Maibäume in Michelsberg


Das Pfingstbaum-Aufstellen war bei den Sachsen in Siebenbürgen weit verbreitet. Der Mediascher Historiker Carl Göllner unterscheidet bei den Maibaum-Bräuchen drei verschiedene Typen: Den Maibaum für Orts- und Würdenträger, den Liebesmaien und den vegetations-zauberischen Maien. Nur der erste dieser drei Maibaum-Traditionen ist  heute in Michelsberg noch lebendig.

Die Maibäume werden dort heute noch vor der Kirche aufgestellt. Traditionell übernehmen die Jugendlichen die Aufgabe, im Wald junge Birken zu schlagen. Früher durften dies nur die schon konfirmierten Jungen, heute ist man froh, wenn sich überhaupt Jugendliche finden, ob Jungen oder Mädchen, die diese Tradition übernehmen. 

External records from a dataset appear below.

(** * Citas en línea: the reservation contract of [backend/server.js]

    A shallow embedding of the Express handlers of the dental-clinic backend
    ([GET /api/appointments/occupied], [POST /api/appointments],
    [PATCH /api/appointments/:id/cancel]) over an explicit model of the
    [Cita] collection, and the properties of the reservation contract
    established on it.

    Conventions.
    - A JavaScript [Date] is its time value: milliseconds since the epoch,
      in [Z].
    - The [Cita] collection is the list of its documents in insertion
      order, together with the generator of [_id] values.
    - Every [await] of a handler is one operation of [Op], and so is the
      construction of a document, which draws its [_id]; a handler is a
      [Prog], a tree of operations whose continuations are the code after
      the [await].  Running a program against a [World] gives the response
      and the world after the request; running two programs under a
      schedule gives the interleavings the event loop allows (and, the
      construction being a turn of its own, a few more).
    - What the outside decides (the answers of Google Calendar and Twilio,
      a rejection by the storage layer) is read from an [Env] given with
      the request. *)

From Stdlib Require Import ZArith List Bool Ascii String Lia.
From Stdlib Require Import Permutation Sorted.
From Stdlib Require OrderedTypeEx.
Import ListNotations.
Open Scope string_scope.
Open Scope Z_scope.

Set Implicit Arguments.

(** ** Data model: [citaSchema] *)

Inductive Estado : Type := confirmada | cancelada | completada.

Definition Estado_eqb (a b : Estado) : bool :=
  match a, b with
  | confirmada, confirmada | cancelada, cancelada | completada, completada => true
  | _, _ => false
  end.

Definition ObjectId : Type := N.
Bind Scope N_scope with ObjectId.

Record Cita : Type := mkCita {
  _id : ObjectId;
  nombreCompleto : string;
  email : string;
  telefono : string;
  tipoServicio : string;
  fecha : Z;
  horario : string;
  estado : Estado;
  googleCalendarEventId : option string;
  fechaCreacion : Z
}.

(** The two [enum] lists of the schema, which are also the lists given to
    [isIn] by the request validators. *)
Definition servicios : list string :=
  [ "limpieza-dental"; "ortodoncia"; "extracciones"; "implantes";
    "carillas"; "diseño-sonrisa"; "radiografia"; "protesis-dentales" ].

Definition horarios : list string :=
  [ "08:00"; "09:00"; "10:00"; "11:00"; "13:00"; "14:00"; "15:00"; "16:00" ].

(** A thrown JavaScript value; the handlers inspect nothing but [error.code]. *)
Record JsError : Type := mkError { code : option Z }.

Inductive Result (A : Type) : Type :=
| Ok (a : A)
| Throw (e : JsError).
Arguments Ok {A} a.
Arguments Throw {A} e.

Definition E11000 : JsError := mkError (Some 11000).

(** ** The string and date functions of the platform

    [express-validator] (validator.js), [String.prototype] and [Date.parse]
    are not code of the repository: the handlers are embedded over this
    interface.  [toDate] is validator.js's [toDate]: the time value of
    [Date.parse], or [None] for JavaScript's [null]. *)
Class Platform : Type := {
  trim : string -> string;
  toLowerCase : string -> string;
  isLength : string -> nat -> nat -> bool;
  isEmail : string -> bool;
  normalizeEmail : string -> string;
  isISO8601 : string -> bool;
  toDate : string -> option Z
}.

(** ** Calendar arithmetic of [Date] *)

Definition msPerHour : Z := 3600000.
Definition msPerDay : Z := 86400000.

(** The server's zone is a fixed offset [tz], in milliseconds east of UTC
    (the clinic's zone, America/El_Salvador, has no daylight saving time). *)
Definition localDay (tz t : Z) : Z := (t + tz) / msPerDay.

(** [d.setHours(0, 0, 0, 0)]: local midnight of the local day of [d]. *)
Definition setHours0 (tz t : Z) : Z := localDay tz t * msPerDay - tz.

(** ** Request validation: the chains of [app.post('/api/appointments', [...])] *)

Record ReqBody : Type := mkBody {
  b_nombreCompleto : string;
  b_email : string;
  b_telefono : string;
  b_tipoServicio : string;
  b_fecha : string;
  b_horario : string
}.

Record ValidationError : Type := mkVErr { param : string; msg : string }.

Definition isIn (v : string) (l : list string) : bool :=
  existsb (String.eqb v) l.

Definition isDigit (c : ascii) : bool :=
  let n := nat_of_ascii c in (48 <=? n)%nat && (n <=? 57)%nat.

Fixpoint allDigits (s : string) : bool :=
  match s with
  | EmptyString => true
  | String c r => isDigit c && allDigits r
  end.

(** [/^\+503[0-9]{8}$/.test(v)] *)
Definition matchesTelefono (v : string) : bool :=
  match v with
  | String "+" (String "5" (String "0" (String "3" r))) =>
      (String.length r =? 8)%nat && allDigits r
  | _ => false
  end.

(** Abstract relational comparison [fecha < hoy] of the custom validator:
    a [Date] is compared by its time value, [null] converts to [0]. *)
Definition timeValue (d : option Z) : Z :=
  match d with Some t => t | None => 0 end.

(** The fields the handler destructures from [req.body] once the chains have
    run; [d_fecha] is the time value of [new Date(fecha)]. *)
Record Draft : Type := mkDraft {
  d_nombreCompleto : string;
  d_email : string;
  d_telefono : string;
  d_tipoServicio : string;
  d_fecha : Z;
  d_horario : string
}.

Section Validation.
Context {P : Platform}.
Variable tz : Z.

Definition chain_nombreCompleto (v : string) : list ValidationError :=
  if isLength (trim v) 2 100 then []
  else [mkVErr "nombreCompleto" "El nombre debe tener entre 2 y 100 caracteres"].

Definition chain_email (v : string) : list ValidationError :=
  if isEmail v then [] else [mkVErr "email" "Debe ser un email válido"].

Definition chain_telefono (v : string) : list ValidationError :=
  if matchesTelefono v then []
  else [mkVErr "telefono" "El teléfono debe tener el formato +503XXXXXXXX"].

Definition chain_tipoServicio (v : string) : list ValidationError :=
  if isIn v servicios then [] else [mkVErr "tipoServicio" "Tipo de servicio no válido"].

(** [.isISO8601().toDate().custom(fecha => ...)]: no [bail], so the custom
    validator runs on the sanitized value whatever [isISO8601] said. *)
Definition fechaEnElPasado (now : Z) (v : string) : bool :=
  timeValue (toDate v) <? setHours0 tz now.

Definition chain_fecha (now : Z) (v : string) : list ValidationError :=
  (if isISO8601 v then [] else [mkVErr "fecha" "Invalid value"])
  ++ (if fechaEnElPasado now v
      then [mkVErr "fecha" "La fecha no puede ser en el pasado"] else []).

Definition chain_horario (v : string) : list ValidationError :=
  if isIn v horarios then [] else [mkVErr "horario" "Horario no válido"].

(** [validationResult(req).array()] *)
Definition validationResult (now : Z) (b : ReqBody) : list ValidationError :=
  chain_nombreCompleto (b_nombreCompleto b)
  ++ chain_email (b_email b)
  ++ chain_telefono (b_telefono b)
  ++ chain_tipoServicio (b_tipoServicio b)
  ++ chain_fecha now (b_fecha b)
  ++ chain_horario (b_horario b).

Definition isEmpty (l : list ValidationError) : bool :=
  match l with [] => true | _ => false end.

(** [req.body] after the sanitizers, as the handler destructures it. *)
Definition sanitized (b : ReqBody) : Draft :=
  {| d_nombreCompleto := trim (b_nombreCompleto b);
     d_email := normalizeEmail (b_email b);
     d_telefono := b_telefono b;
     d_tipoServicio := b_tipoServicio b;
     d_fecha := timeValue (toDate (b_fecha b));
     d_horario := b_horario b |}.
End Validation.

(** ** Responses *)

(** An element of the answer of [GET /api/appointments/occupied]: the
    projection ['fecha horario'] of a document (with its [_id]). *)
Record Ocupada : Type := mkOcupada {
  o_id : ObjectId;
  o_fecha : Z;
  o_horario : string
}.

Inductive RespBody : Type :=
| BodyOcupadas (l : list Ocupada)
| BodyError (error mensaje : string) (errores : list ValidationError)
| BodyCreada (id : ObjectId) (nombre : string) (fecha_ : Z) (horario_ : string)
             (servicio : string) (googleCalendar sms : bool)
| BodyCancelada (id : ObjectId) (estado_ : Estado).

Record Response : Type := mkResp { status : Z; body : RespBody }.

(** ** Operations and programs *)

Inductive Op : Type -> Type :=
| CitaFindOcupadas (now : Z) : Op (Result (list Ocupada))
| CitaFindOne (f : Z) (h : string) : Op (Result (option Cita))
| CitaNew (d : Draft) (now : Z) : Op Cita
| CitaSave (isNew : bool) (c : Cita) : Op (Result unit)
| CalendarEventsInsert (c : Cita) : Op (Result string)
| TwilioMessagesCreate (c : Cita) : Op (Result unit)
| CitaFindByIdAndUpdate (id : ObjectId) : Op (Result (option Cita))
| CalendarEventsDelete (eventId : string) : Op (Result unit).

Bis Anfang des 20. Jahrhunderts hatten sächsische Bauern noch Birkenäste vor ihren Häusern und Ställen aufgestellt, um die Truden (Hexen) zu vertreiben, die dem Aberglauben nach am 1. Mai umgingen. Auch heute stellen noch einige Sachsen aus dem Ort Maibäume vor ihren Häusern auf, aus Gewohnheit, auch wenn der "Vegetationszauber" längst verflogen ist. Wann der „Liebesmaien“ seine Bestimmung verlor, ist schwerer auszumachen. Bis zum 2. Weltkrieg war dieser Brauch, bei dem die noch unverheirateten Männer ihrer Auserwählten eine Birke vor die Haustür stellten, auf jeden Fall lebendig. Die Michelsberger Kuratorin Anna Fröhlich erzählt, dass die Bäume höher als der Dachfürst sein mussten, und jeder den Ehrgeiz hatte, der erste zu sein und den größten Baum aufzustellen. Da die Bäume nachts vor die Haustüren gestellt wurden, konnte man sich über die Verehrer nicht ganz sicher sein. Es sei denn, man blieb wach und schaute aus dem Fenster, wie manche Mädchen es taten. 

Heute, so bringt es der Michelsberger Michael Henning auf den Punkt, ist ein Baum vor der Haustür als Botschaft der Zuneigung zu aufwändig - schneller schreibt sich eine SMS! Ein Brauch, so könnte man auch sagen, erledigt sich dann, wenn ihn keiner mehr braucht. 

Der "Liebesmaien" ist aber nicht ganz ausgestorben: In Kerz zum Beispiel stellen rumänische Verehrer der Frau ihres Herzens immer noch an Pfingsten einen Baum vor die Tür. Überhaupt haben die Rumänen die Tradition des Maibaumes übernommen. In vielen Dörfern sieht man um im Mai grüne Bäume vor den Häusern stehen. Mit welcher Bedeutung ist von außen betrachtet nicht auszumachen.